Yunhee, suçunu itiraf ettikten sonra kral cezasının ne olacağı kararını oğluna bırakmıştı. Prenses Chaein'in de abisine ısrarları sonucu idam cezası hafifletilmiş, Yunhee saraydan ve başkentten sürgün edilmişti. Onun gitmesiyle mutfakta açılan eleman eksikliği ise Sunoo sayesinde hemen doldurulmuştu.

Dediği şeyle herkes dikkat kesilirken Yongbok da yaptığı işi bırakıp arkadaşlarının yanına yerleşti. "Ne duydun ki?" diyerek sohbete anında dahil olduğunda Sunoo kollarını sıvadı ve masaya doğru eğildi. Aynı zamanda elleriyle diğerlerinin de aynı şeyi yapmasını sağlamıştı. Konuşmaya başlamadan önce yüzüne ciddi bir ifade yerleştirdi.

"Bakın şimdi önce şunu sorayım. Bu sarayda herkesin girmesinin yasak olduğu bir yer var mı? Özellikle bodrum katlarda?"

"Oha nerden bildin?" Jisung şaşkınca arkadaşının yüzüne bakarken Seungmin güldü. "Çok zor olmasa gerek. Burada kraliyet ailesi yaşıyor. Tabii gizli alanları olacak." Hikayeden pek etkilenmişe benzemiyordu.

Sunoo kafasını iki yana salladı hızlıca. "Gizli alan dediğiniz yer bir mezar akıllım."

"Mezar mı? Sarayda mı?" Jeongin merakla sordu. Sonunda dikkatini aklını kurcalayan generalden başka bir şeye verebilmişti.

Sunoo tekrar kafasını salladı hızlı hızlı. "Uzun yıllar önce..." durakladı ve ona bakan meraklı gözlerde bakışlarını gezdirdi. "Krala çok aşık bir omega varmış."

"Şu anki krala mı?" diye sordu Seungmin. Sunoo onu onayladı ve hikayesine kısık sesle devam etti. "Bu omeganın kralla güzel bir ilişkisi varmış ama alt sınıf olduğu için kralın ailesi onunla evlenmesine izin vermemiş."

"Eskiden sınıf farkı çok vardı tabii." Yongbok konuştuğunda Jisung onun omzuna vurmuştu yavaşça. "Sus da dinleyelim şu hikayeyi." Merakla arkadaşına döndü.

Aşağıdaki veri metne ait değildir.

(** Overwriting the entry found by [findIndex]. *)
Lemma find_overwrite k v k' l :
  findIndex (key_is k) l <> -1 ->
  find (key_is k') (array_set l (Z.to_nat (findIndex (key_is k) l)) (k, v))
  = if (k' =? k)%string then Some (k, v) else find (key_is k') l.
Proof.
  induction l as [|e l IH]; cbn [findIndex]; [lia|].
  destruct (key_is k e) eqn:E.
  - intros _. cbn [Z.to_nat array_set find].
    apply key_is_true in E.
    unfold key_is. cbn [fst]. rewrite E, (String.eqb_sym k k').
    destruct (k' =? k)%string; reflexivity.
  - destruct (Z.eqb_spec (findIndex (key_is k) l) (-1)) as [|NE]; [lia|].
    intros _. pose proof (findIndex_range (key_is k) l).
    replace (Z.to_nat (findIndex (key_is k) l + 1))
      with (S (Z.to_nat (findIndex (key_is k) l))) by lia.
    cbn [array_set find].
    destruct (key_is k' e) eqn:E'.
    + apply key_is_true in E'. apply key_is_false in E.
      replace (k' =? k)%string with false; [reflexivity|].
      symmetry. apply String.eqb_neq. congruence.
    + apply IH. exact NE.
Qed.

Lemma keys_overwrite k v l :
  findIndex (key_is k) l <> -1 ->
  map fst (array_set l (Z.to_nat (findIndex (key_is k) l)) (k, v)) = map fst l.
Proof.
  induction l as [|e l IH]; cbn [findIndex]; [lia|].
  destruct (key_is k e) eqn:E.
  - intros _. cbn. apply key_is_true in E. congruence.
  - destruct (Z.eqb_spec (findIndex (key_is k) l) (-1)) as [|NE]; [lia|].
    intros _. pose proof (findIndex_range (key_is k) l).
    replace (Z.to_nat (findIndex (key_is k) l + 1))
      with (S (Z.to_nat (findIndex (key_is k) l))) by lia.
    cbn [array_set map]. f_equal. apply IH. exact NE.
Qed.

Lemma find_append k v k' l :
  find (key_is k) l = None ->
  find (key_is k') (l ++ [(k, v)])
  = if (k' =? k)%string then Some (k, v) else find (key_is k') l.
Proof.
  intros Hnone. induction l as [|e l IH]; cbn [app find].
  - unfold key_is. cbn [fst]. rewrite (String.eqb_sym k k').
    destruct (k' =? k)%string; reflexivity.
  - cbn [find] in Hnone. destruct (key_is k e) eqn:E; [discriminate|].
    destruct (key_is k' e) eqn:E'.
    + apply key_is_true in E'. apply key_is_false in E.
      replace (k' =? k)%string with false; [reflexivity|].
      symmetry. apply String.eqb_neq. congruence.
    + apply IH. exact Hnone.
Qed.

(** Filtering a key out. *)
Lemma find_filter k k' l :
  find (key_is k') (filter (fun e => negb (key_is k e)) l)
  = if (k' =? k)%string then None else find (key_is k') l.
Proof.
  induction l as [|e l IH]; cbn [filter find].
  - destruct (k' =? k)%string; reflexivity.
  - destruct (key_is k e) eqn:E; cbn [negb find].
    + rewrite IH. apply key_is_true in E.
      destruct (String.eqb_spec k' k) as [->|Hne]; [reflexivity|].
      replace (key_is k' e) with false; [reflexivity|].
      symmetry. apply key_is_false. congruence.
    + destruct (key_is k' e) eqn:E'; [|exact IH].
      apply key_is_true in E'. apply key_is_false in E.
      replace (k' =? k)%string with false; [reflexivity|].
      symmetry. apply String.eqb_neq. congruence.
Qed.

Lemma length_filter_key k l :
  NoDup (map fst l) ->
  (List.length (filter (fun e => negb (key_is k e)) l)
   + match find (key_is k) l with Some _ => 1 | None => 0 end)%nat = List.length l.
Proof.
  induction l as [|e l IH]; cbn [map filter find List.length]; intros Hnd; [reflexivity|].
  inversion Hnd as [|? ? Hnotin Hnd']; subst.
  specialize (IH Hnd').
  destruct (key_is k e) eqn:E; cbn [negb List.length].
  - apply key_is_true in E. subst k.
    apply find_key_None in Hnotin. rewrite Hnotin in IH. lia.
  - lia.
Qed.

Lemma filter_key_absent k l :
  find (key_is k) l = None -> filter (fun e => negb (key_is k e)) l = l.
Proof.
  induction l as [|e l IH]; cbn [filter find]; [reflexivity|].
  destruct (key_is k e); [discriminate|]. cbn [negb]. intros H. f_equal. auto.
Qed.

Lemma NoDup_keys_filter (p : string * V -> bool) l :
  NoDup (map fst l) -> NoDup (map fst (filter p l)).
Proof.
  induction l as [|e l IH]; cbn [map filter]; intros Hnd; [constructor|].
  inversion Hnd as [|? ? Hnotin Hnd']; subst.
  destruct (p e); [|auto]. cbn [map]. constructor; [|auto].
  intros Hin. apply Hnotin.
  apply in_map_iff in Hin as (x & Hx & Hf). apply filter_In in Hf as [Hf _].
  apply in_map_iff. eauto.
Qed.

End Entries.

(** * Sums over children *)

Section Sums.
Context {A : Type}.
Variable g : A -> nat.

Lemma sum_insert (l : list A) (r : nat) (x : A) :
  list_sum (map g (firstn r l ++ x :: skipn r l)) = (g x + list_sum (map g l))%nat.
Proof.
  assert (E : list_sum (map g l)
              = (list_sum (map g (firstn r l)) + list_sum (map g (skipn r l)))%nat).
  { rewrite <- list_sum_app, <- map_app, firstn_skipn. reflexivity. }
  rewrite E, map_app, list_sum_app. unfold list_sum. cbn. lia.
Qed.

Lemma sum_delete (l : list A) (r : nat) (c : A) :
  nth_error l r = Some c ->
  list_sum (map g l)
  = (g c + list_sum (map g (firstn r l ++ skipn (r + 1) l)))%nat.
Proof.
  revert r. induction l as [|y l IH]; intros [|r] H; cbn in H; try discriminate.
  - injection H as ->. cbn. lia.
  - specialize (IH r H). unfold list_sum in *. cbn in *. lia.
Qed.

"Neyse işte, işler böyle olunca kral şu anki kraliçeyle evlenmek zorunda kalmış. Ama kadına onunla evlenmemesinin gerçek nedenini hiç söylememiş. Bunun üzerine krala aşık olan omega da bu sarayda intihar etmiş. Söylentilere göre odası bodrum kattaki o yasak olan odaymış. Ha bir de, üzgün ve kızgın öldüğü için ruhunun hala orada dolaştığını, kraliçeye musallat olduğunu söyleyenler falan var."

"Ay tüylerim diken diken oldu!"

"Ben hiç inanmadım şahsen. Öyle olsa kraliçe belli ederdi."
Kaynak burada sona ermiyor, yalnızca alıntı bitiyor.